Using the entries below, write out the line with "Abbreviation runs p", the line with "- rewrite list.Forall_forall", and every line in between, exactly as each is written.

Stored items
##############################

(* ===== verification/StartSession.v ===== *)
(** * Starting a session ([internal/supervisor/usecase/start_session.go])

    The checks, the first record of the session and its first child; what has been made is
    taken back if a later step fails. *)

From S2P Require Import Prelude.
From S2P Require Import GoStrings.
From S2P Require Import Errors.
From S2P Require Import Domain.
From S2P Require Import TaskPaths.
From S2P Require Import Session.
From S2P Require Import Effects.
From S2P Require Import Launch.
From S2P Require Import SupEff.
From S2P Require Import Preflight.

(** [^[a-z0-9]+(?:-[a-z0-9]+)*-[1-9][0-9]*$] *)
Definition sessionIDPattern (value : string) : bool :=
  match rev (Split value "-") with
  | seq :: ((_ :: _) as parts) =>
      match chars seq with c :: digits => char_in "1" "9" c && forallb is_digit digits | [] => false end && forallb slug_run parts
  | _ => false
  end.

Definition NewSessionID (value : string) : option error := if negb (sessionIDPattern value) then Some (Errorf "invalid session id" []) else None.

(** A child whose record could not be kept is closed, given a while, and killed. *)
Definition clean_up (pid : Z) : M unit :=
  call (ClosePTY pid);;
  exited ← call (ExitedInGrace pid);
  if (exited : bool) then mret tt
  else
    call (KillPTY pid);;
    call (AwaitExit pid).

(** Calls whose error is dropped. *)
Definition ignoring (p : M (option error)) : M unit := p;; mret tt.

(** [PTYRegistry.StartChild] *)
Definition StartChild_registered (start : M (res Z)) : M (res Z) :=
  call PTYLock;;
  shutdown ← call ShuttingDown;
  r ← (if (shutdown : bool) then mret (Err (Sentinel ErrStopActive)) else start);
  call PTYUnlock;;
  mret r.

Definition active_session (s : ManagedSession) : bool :=
  negb (bool_decide (s_State s = SessionExited)) && negb (bool_decide (s_State s = SessionFailed)).

(** The sessions there are: how many are active, or why none can be added. *)
Fixpoint count_active (projectID id : string) (all : list ManagedSession) (active : Z) : res Z :=
  match all with
  | [] => Ok active
  | s :: all =>
      if (s_SessionID s =? id)%string then Err (Sentinel ErrSessionAlreadyRunning)
      else if active_session s then
        if (s_ProjectID s =? projectID)%string then Err (Sentinel ErrSessionAlreadyRunning)
        else count_active projectID id all (active + 1)
      else count_active projectID id all active
  end.

Record StartSessionUseCase : Type := mkStartUseCase {
  start_Config : StartSessionConfig;
  start_Projects : gmap string StartProject;
  start_ManagedSettingsPath : string;
  start_has_Store : bool;
  start_has_Stop : bool;
  start_has_Lock : bool;
  start_has_PTYs : bool;
  start_has_RecordStructured : bool;
  start_has_RecordStartFailure : bool;
  start_has_Notify : bool;
  start_has_Fingerprint : bool }.

Section Start.
Context (u : StartSessionUseCase) (projectID id : string).

Definition startFailure (reason : SupervisorStartFailReason) : M unit :=
  if negb (StartFail_Valid reason) then mret tt
  else if start_has_RecordStartFailure u then call (RecordStartFailure projectID reason) else mret tt.

Definition eventNotify (kind : SupervisorEventKind) : M unit :=
  (if start_has_RecordStructured u then
     ignoring (call (RecordStructured (mkSupEvent kind "" "" NoRotateStep NoSessionState
       (if bool_decide (kind = EventKindSessionStarted) then SessionStarting else NoSessionState) None)))
   else mret tt);;
  (if start_has_Notify u then call (Notify kind id) else mret tt).

Definition new_session (project : StartProject) (now : Time) : ManagedSession :=
  mkSession (GitPhaseOther "") 0 id projectID (pj_CLI project) 1 SessionStarting now StopScopeNone NoStopReason NoExitReason "" "" 0 None
    (mkSendGate 1 false false None false None) None 0 [] None NoDisabledReason false false None NoSessionState "" "" "" NoFailureReason "" "".

Definition forget_session (settingsPath : string) : M unit := ignoring (call DeleteRecord);; ignoring (call (RemoveFile settingsPath)).

(** The child is running: its process is kept in the record. *)
Definition keep_child (settingsPath : string) (pid : Z) : M (res Z) :=
  started ← call Now;
  call (OwnChild pid);;
  err ← UpdateSession_ (fun s => s <| s_ChildPID := pid |> <| s_ChildStartedAt := Some started |>);
  match err with
  | Some err =>
      call (DisownChild pid);;
      clean_up pid;;
      forget_session settingsPath;;
      mret (Err (Wrap "%w: %v" [Sentinel ErrSpawnFailed]))
  | None =>
      eventNotify EventKindSessionStarted;;
      (if start_has_PTYs u then call (RegisterPTY pid) else mret tt);;
      mret (Ok pid)
  end.

Definition launch_child (project : StartProject) (env : list string) (settingsPath : string) : M (res Z) :=
  match BuildLaunchArgv (SupervisorCli_string (pj_CLI project)) (pj_BinaryPath project) settingsPath "" with
  | Err err =>
      forget_session settingsPath;;
      startFailure StartFailLaunchArgvInvalid;;
      mret (Err (Wrap "%w: %v" [Sentinel ErrSpawnFailed]))
  | Ok argv =>
      let launchChild := call (StartChild argv env (pj_CWD project)) in
      pty ← (if start_has_PTYs u then StartChild_registered launchChild else launchChild);
      match pty with
      | Err err =>
          forget_session settingsPath;;
          if errors_Is err ErrStopActive then mret (Err (Sentinel ErrStopActive))
          else startFailure StartFailSpawnFailed;; mret (Err (Wrap "%w: %v" [Sentinel ErrSpawnFailed]))
      | Ok pid => keep_child settingsPath pid
      end
  end.

Definition create_and_launch (project : StartProject) : M (res Z) :=
  env ?← check (start_Config u) (start_ManagedSettingsPath u) startFailure true project;
  settingsPath ?← settings (start_Config u) startFailure id;
  now ← call Now;
  let session := new_session project now in
  session ← (if start_has_Fingerprint u then fp ← call GitConfigFingerprint; mret (session <| s_GitConfigFingerprint := fp |>) else mret session);
  err ← call (CreateRecord session);
  match err with
  | Some err => ignoring (call (RemoveFile settingsPath));; mret (Err err)
  | None => launch_child project env settingsPath
  end.

Definition start_locked : M (res Z) :=
  if negb (start_has_Store u) then mret (Err (Errorf "session store is required" []))
  else
    match start_Projects u !! projectID with
    | None => mret (Err (Sentinel ErrProjectNotFound))
    | Some project =>
        match NewSessionID id with
        | Some err => mret (Err err)
        | None =>
            if negb (HasPrefix id (projectID +:+ "-")%string) then mret (Err (Sentinel ErrSessionIDProjectMismatch))
            else
              all ?← call ListSessions;
              match count_active projectID id all 0 with
              | Err err => mret (Err err)
              | Ok active =>
                  if MaxSessions (start_Config u) <=? 0 then mret (Err (Sentinel ErrMaxSessionsInvalid))
                  else if MaxSessions (start_Config u) <=? active then mret (Err (Sentinel ErrSessionLimitReached))
                  else create_and_launch project
              end
        end
    end.

Definition under_process_lock {A : Type} (has_Lock : bool) (failed : error -> A) (p : M A) : M A :=
  if has_Lock then
    err ← call ProcessLock;
    match err with
    | Some err => mret (failed err)
    | None =>
        r ← p;
        call ProcessUnlock;;
        mret r
    end
  else p.

(** [StopState.GuardStart] around the start. *)
Definition guarded {A : Type} (has_Stop : bool) (failed : error -> A) (p : M A) : M A :=
  if has_Stop then
    err ← call GuardBegin;
    match err with
    | Some err => mret (failed err)
    | None =>
        r ← p;
        call GuardEnd;;
        mret r
    end
  else p.

Definition Start_Execute : M (res Z) :=
  call StartMutexLock;;
  r ← under_process_lock (start_has_Lock u) Err (guarded (start_has_Stop u) Err start_locked);
  call StartMutexUnlock;;
  mret r.

(** [AbortUnobservedStart] *)
Definition AbortUnobservedStart (pid : Z) : M unit :=
  (if start_has_PTYs u then call (RemovePTY pid) else mret tt);;
  clean_up pid;;
  call (DisownChild pid);;
  forget_session (settings_path (start_Config u) id).
End Start.

Example sessionIDPattern_example : map sessionIDPattern ["repo-1"; "my-repo-12"; "repo"; "repo-01"; "-1"; "Repo-1"]%string = [true; true; false; false; false; false].
Proof. reflexivity. Qed.
(* ===== verification/RespawnOk.v ===== *)
(** * When another child is started

    Over [Respawn]: a child is started only under the guard of the stop, after every check
    has passed and its attempt has been counted in the record; and no child that was started
    is left without one who waits for it. *)

From S2P Require Import Prelude.
From S2P Require Import GoStrings.
From S2P Require Import Errors.
From S2P Require Import Session.
From S2P Require Import Effects.
From S2P Require Import Launch.
From S2P Require Import SupEff.
From S2P Require Import Preflight.
From S2P Require Import PreflightOk.
From S2P Require Import RecordOk.
From S2P Require Import StartSession.
From S2P Require Import Respawn.

(** ** Specification vocabulary *)

(** Every child that was started is observed or waited for, or has ended. *)
Definition accounted (h : hist) : Prop :=
  forall argv env cwd pid, Ev (StartChild argv env cwd) (Ok pid) ∈ h ->
    (exists s, Ev (GoObserve s pid) tt ∈ h) \/ Ev (GoAwait pid) tt ∈ h \/ Ev (ExitedInGrace pid) true ∈ h \/ Ev (AwaitExit pid) tt ∈ h.

Section Respawn.
Context (u : RespawnSessionUseCase) (id : string) (kind : RespawnKind).

Definition project_of (session : ManagedSession) : StartProject :=
  match re_Projects u !! s_ProjectID session with Some project => project | None => no_project end.

(** How the record [v] may be saved as [v'] after [h]. *)
Inductive re_written (v v' : ManagedSession) (h : hist) : Prop :=
| re_same : v' = v -> re_written v v' h
| re_ended : s_State v = SessionExited \/ s_State v = SessionFailed -> s_State v' = s_State v -> s_ChildPID v' = s_ChildPID v -> re_written v v' h
| re_stopped reason :
    reason ∈ [StopGlobal; StopSession; StopRespawnFailed; StopClaudeSessionIDMissing] ->
    s_State v <> SessionStopped -> s_State v' = SessionStopped -> s_StopReason v' = reason -> s_RestartCount v' = s_RestartCount v ->
    re_written v v' h
| re_attempt cutoff now :
    s_State v = respawn_state kind -> (re_has_Stop u = true -> Ev StopState_IsStopped false ∈ h) -> v' = attempt kind cutoff now v -> re_written v v' h
| re_child argv env cwd pid started :
    Ev (StartChild argv env cwd) (Ok pid) ∈ h -> Ev Now started ∈ h -> v' = v <| s_ChildPID := pid |> <| s_ChildStartedAt := Some started |> ->
    re_written v v' h.

(** What has to be so when a child is started. *)
Definition may_start (argv env : list string) (cwd : string) (h : hist) : Prop :=
  (re_has_Stop u = true -> guard_held h /\ Ev StopState_IsStopped false ∈ h)
  /\ no_start h
  /\ exists session v cutoff now path,
       Ev LoadSession (Ok session) ∈ h /\ s_State session = respawn_state kind
       /\ launchable (re_Config u) (re_ManagedSettingsPath u) (project_of session) env h /\ cwd = pj_CWD (project_of session)
       /\ settings_written (re_Config u) id path h
       /\ BuildLaunchArgv (SupervisorCli_string (pj_CLI (project_of session))) (pj_BinaryPath (project_of session)) path (resume_id kind session) = Ok argv
       /\ (kind <> RespawnHandoffStage5 -> resume_id kind session <> ""%string)
       /\ s_State v = respawn_state kind /\ stored v (attempt kind cutoff now v) h.

Definition re_orderly (e : called Eff) (h : hist) : Prop :=
  match e with
  | Ev e _ =>
      match e with
      | SaveSession v' => exists v, last_loaded h = Some v /\ re_written v v' h
      | StartChild argv env cwd => may_start argv env cwd h
      | CreateRecord _ | DeleteRecord | Respawn _ | Send _ _ | Panic => False
      | _ => True
      end
  end.

(** ** Lemmas *)

Abbreviation runs p h Q := (wpi record_ev re_orderly p h Q).

Lemma reading_orderly e h : reading e -> re_orderly e h.
Proof. destruct e as [X e x]. by destruct e. Qed.
Lemma aside_orderly e h : aside e -> re_orderly e h.
Proof. intros H. by apply reading_orderly, aside_reading. Qed.

Lemma runs_reading {A : Type} (p : M A) h (Q : hist -> A -> Prop) :
  emits record_ev reading p -> (forall h' a, ext reading h h' -> Q h' a) -> runs p h Q.
Proof. intros Hp HQ. apply (wpi_emits record_ev re_orderly reading); [apply reading_orderly|done|]. intros new a Hn _. apply HQ. by exists new. Qed.

Lemma no_start_accounted h : no_start h -> accounted h.
Proof.
  intros H argv env cwd pid Hin. unfold no_start in H. rewrite forallb_true in H. by specialize (H _ Hin).
Qed.

(** A change of a record that starts nothing. *)
Definition re_done (h h' : hist) : Prop := (no_start h -> no_start h') /\ (accounted h -> accounted h') /\ h `suffix_of` h'.

Lemma accounted_ext h h' : ext starts_nothing h h' -> accounted h -> accounted h'.
Proof.
  intros (new & -> & Hn) H argv env cwd pid [Hin|Hin]%list.elem_of_app.
  - rewrite list.Forall_forall in Hn. by specialize (Hn _ Hin).
  - destruct (H _ _ _ _ Hin) as [[s Hs]|[Hs|[Hs|Hs]]]; [left; exists s|right; left|right; right; left|right; right; right]; apply list.elem_of_app; by right.
Qed.
Lemma nothing_done h h' : ext starts_nothing h h' -> re_done h h'.
Proof. intros H. split; [by apply no_start_ext|]. split; [by apply accounted_ext|by eapply ext_suffix]. Qed.
Lemma recording_done v' h h' : ext (recording v') h h' -> re_done h h'.
Proof. intros H. apply nothing_done. eapply ext_mono; [apply recording_starts_nothing|exact H]. Qed.
Lemma reading_done h h' : ext reading h h' -> re_done h h'.
Proof. intros H. apply nothing_done. eapply ext_mono; [apply reading_starts_nothing|exact H]. Qed.
Lemma done_refl h : re_done h h.
Proof. done. Qed.
Lemma done_trans h1 h2 h3 : re_done h1 h2 -> re_done h2 h3 -> re_done h1 h3.
Proof. intros (A1 & A2 & A3) (B1 & B2 & B3). split_and!; [auto|auto|by etrans]. Qed.

Create HintDb respawn_db.
Ltac reading_step :=
  match goal with
  | |- emits _ _ (mret _) => exact I
  | |- emits _ _ (Ret _) => exact I
  | |- emits _ _ (call _) => apply emits_call; intros; exact I
  | |- emits _ _ (ignoring _) => unfold ignoring
  | |- emits _ _ (mbind _ _) => apply emits_bind; [|intros]
  | |- emits _ _ (prog_mbind _ _ _ _) => apply emits_bind; [|intros]
  | |- emits _ _ (if ?b then _ else _) => destruct b
  | |- emits _ _ (match ?x with _ => _ end) => destruct x
  | |- _ => solve [eauto with respawn_db]
  end.
Ltac reading_solve := cbn zeta; repeat reading_step.

Lemma is_stopped_reading : emits record_ev reading (is_stopped u).
Proof. unfold is_stopped. reading_solve. Qed.
Lemma report_reading e : emits record_ev reading (report u e).
Proof. unfold report. reading_solve. Qed.
Lemma notify_reading k text : emits record_ev reading (notify u k text).
Proof. unfold notify. reading_solve. Qed.
#[local] Hint Resolve is_stopped_reading report_reading notify_reading : respawn_db.
Lemma respawn_stopped_reading from reason : emits record_ev reading (respawn_stopped u id from reason).
Proof. unfold respawn_stopped. reading_solve. Qed.
Lemma clean_up_reading pid : emits record_ev reading (clean_up pid).
Proof. unfold clean_up. reading_solve. Qed.
#[local] Hint Resolve respawn_stopped_reading clean_up_reading : respawn_db.

Lemma fail_start_aside p reason : emits record_ev aside (fail_start u p reason).
Proof. unfold fail_start, notify. repeat first [apply emits_bind; [|intros]|apply emits_call; intros; exact I|case_match|exact I]. Qed.
Lemma fail_unless_aside s reason : emits record_ev aside (fail_unless_rotating u s reason).
Proof. unfold fail_unless_rotating. destruct (negb _); [apply fail_start_aside|done]. Qed.
Lemma fail_unless_reading s reason : emits record_ev reading (fail_unless_rotating u s reason).
Proof. eapply emits_mono; [apply aside_reading|apply fail_unless_aside]. Qed.
#[local] Hint Resolve fail_unless_reading : respawn_db.

(** *** Stopping *)

Lemma apply_stop_spec reason now v v' :
  reason ∈ [StopGlobal; StopSession; StopRespawnFailed; StopClaudeSessionIDMissing] -> s_State v <> SessionStopped ->
  apply_stop reason now v = Ok v' ->
  (s_State v' = SessionStopped /\ s_StopReason v' = reason /\ s_RestartCount v' = s_RestartCount v)
  \/ ((s_State v = SessionExited \/ s_State v = SessionFailed) /\ s_State v' = s_State v /\ s_ChildPID v' = s_ChildPID v).
Proof.
  intros Hr Hst H. revert Hst H. unfold apply_stop, apply. destruct v as [? ? ? ? ? ? st].
  cbn [Session.s_State Session.s_ChildPID Session.s_RestartCount].
  repeat (apply list.elem_of_cons in Hr as [->|Hr]; [destruct st; try done; intros _ [= <-]; by (left + right; tauto)|]). by apply elem_of_nil in Hr.
Qed.

Lemma apply_stop_written reason scope now v v' h :
  reason ∈ [StopGlobal; StopSession; StopRespawnFailed; StopClaudeSessionIDMissing] -> s_State v <> SessionStopped ->
  apply_stop reason now v = Ok v' -> re_written v v' h /\ re_written v (v' <| s_StopScope := scope |>) h.
Proof.
  intros Hr Hst H. destruct (apply_stop_spec reason now v v' Hr Hst H) as [(E1 & E2 & E3)|(E1 & E2 & E3)].
  - split; by eapply re_stopped.
  - split; by apply re_ended.
Qed.

Lemma stopping_runs settled change reason h (Q : hist -> option error -> Prop) :
  (forall v, settled v = false -> s_State v <> SessionStopped) ->
  (forall now v v' h', s_State v <> SessionStopped -> change now v = Ok v' -> re_written v v' h') ->
  (forall h' r, re_done h h' -> Q h' r) -> runs (stopping u id settled change reason) h Q.
Proof.
  intros Hset Hch HQ. apply wpi_bind. apply (update_wpi re_orderly).
  - apply reading_orderly.
  - intros h' err He. by apply HQ, reading_done.
  - intros v before h1. assert (forall h' (r : option SupervisorSessionState) v', ext (recording v') h h' ->
      runs (match r with Some from => respawn_stopped u id from reason;; mret None | None => mret None end : M (option error)) h' Q) as Hend.
    { intros h' r v' He. apply runs_reading; [reading_solve|]. intros h2 a He2. apply HQ. eapply done_trans; [by eapply recording_done|by apply reading_done]. }
    destruct (settled v) eqn:E.
    + split; [apply ext_refl|]. split_and!.
      * intros err h2 He Hl. exists v. split; [done|by apply re_same].
      * intros h2 He _ _. by eapply (Hend h2 None).
      * intros h2 err He. apply HQ. by eapply recording_done.
    + apply wpi_call. intros now. split; [done|]. destruct (change now v) as [v'|err] eqn:Ec; cbn.
      2:{ split; [by apply ext_cons, ext_refl|]. apply HQ, reading_done. by repeat apply ext_cons; [..|apply ext_refl]. }
      split; [by apply ext_cons, ext_refl|]. split_and!.
      * intros err h2 He Hl. exists v. split; [done|]. eapply Hch; [by apply Hset|done].
      * intros h2 He _ _. by eapply (Hend h2 (Some (s_State v))).
      * intros h2 err He. apply HQ. by eapply recording_done.
Qed.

##############################

SOLVED PROBLEM »
Abbreviation runs p h Q := (wpi record_ev re_orderly p h Q).

Lemma reading_orderly e h : reading e -> re_orderly e h.
Proof. destruct e as [X e x]. by destruct e. Qed.
Lemma aside_orderly e h : aside e -> re_orderly e h.
Proof. intros H. by apply reading_orderly, aside_reading. Qed.

Lemma runs_reading {A : Type} (p : M A) h (Q : hist -> A -> Prop) :
  emits record_ev reading p -> (forall h' a, ext reading h h' -> Q h' a) -> runs p h Q.
Proof. intros Hp HQ. apply (wpi_emits record_ev re_orderly reading); [apply reading_orderly|done|]. intros new a Hn _. apply HQ. by exists new. Qed.

Lemma no_start_accounted h : no_start h -> accounted h.
Proof.
  intros H argv env cwd pid Hin. unfold no_start in H. rewrite forallb_true in H. by specialize (H _ Hin).
Qed.

(** A change of a record that starts nothing. *)
Definition re_done (h h' : hist) : Prop := (no_start h -> no_start h') /\ (accounted h -> accounted h') /\ h `suffix_of` h'.

Lemma accounted_ext h h' : ext starts_nothing h h' -> accounted h -> accounted h'.
Proof.
  intros (new & -> & Hn) H argv env cwd pid [Hin|Hin]%list.elem_of_app.
  - rewrite list.Forall_forall in Hn. by specialize (Hn _ Hin).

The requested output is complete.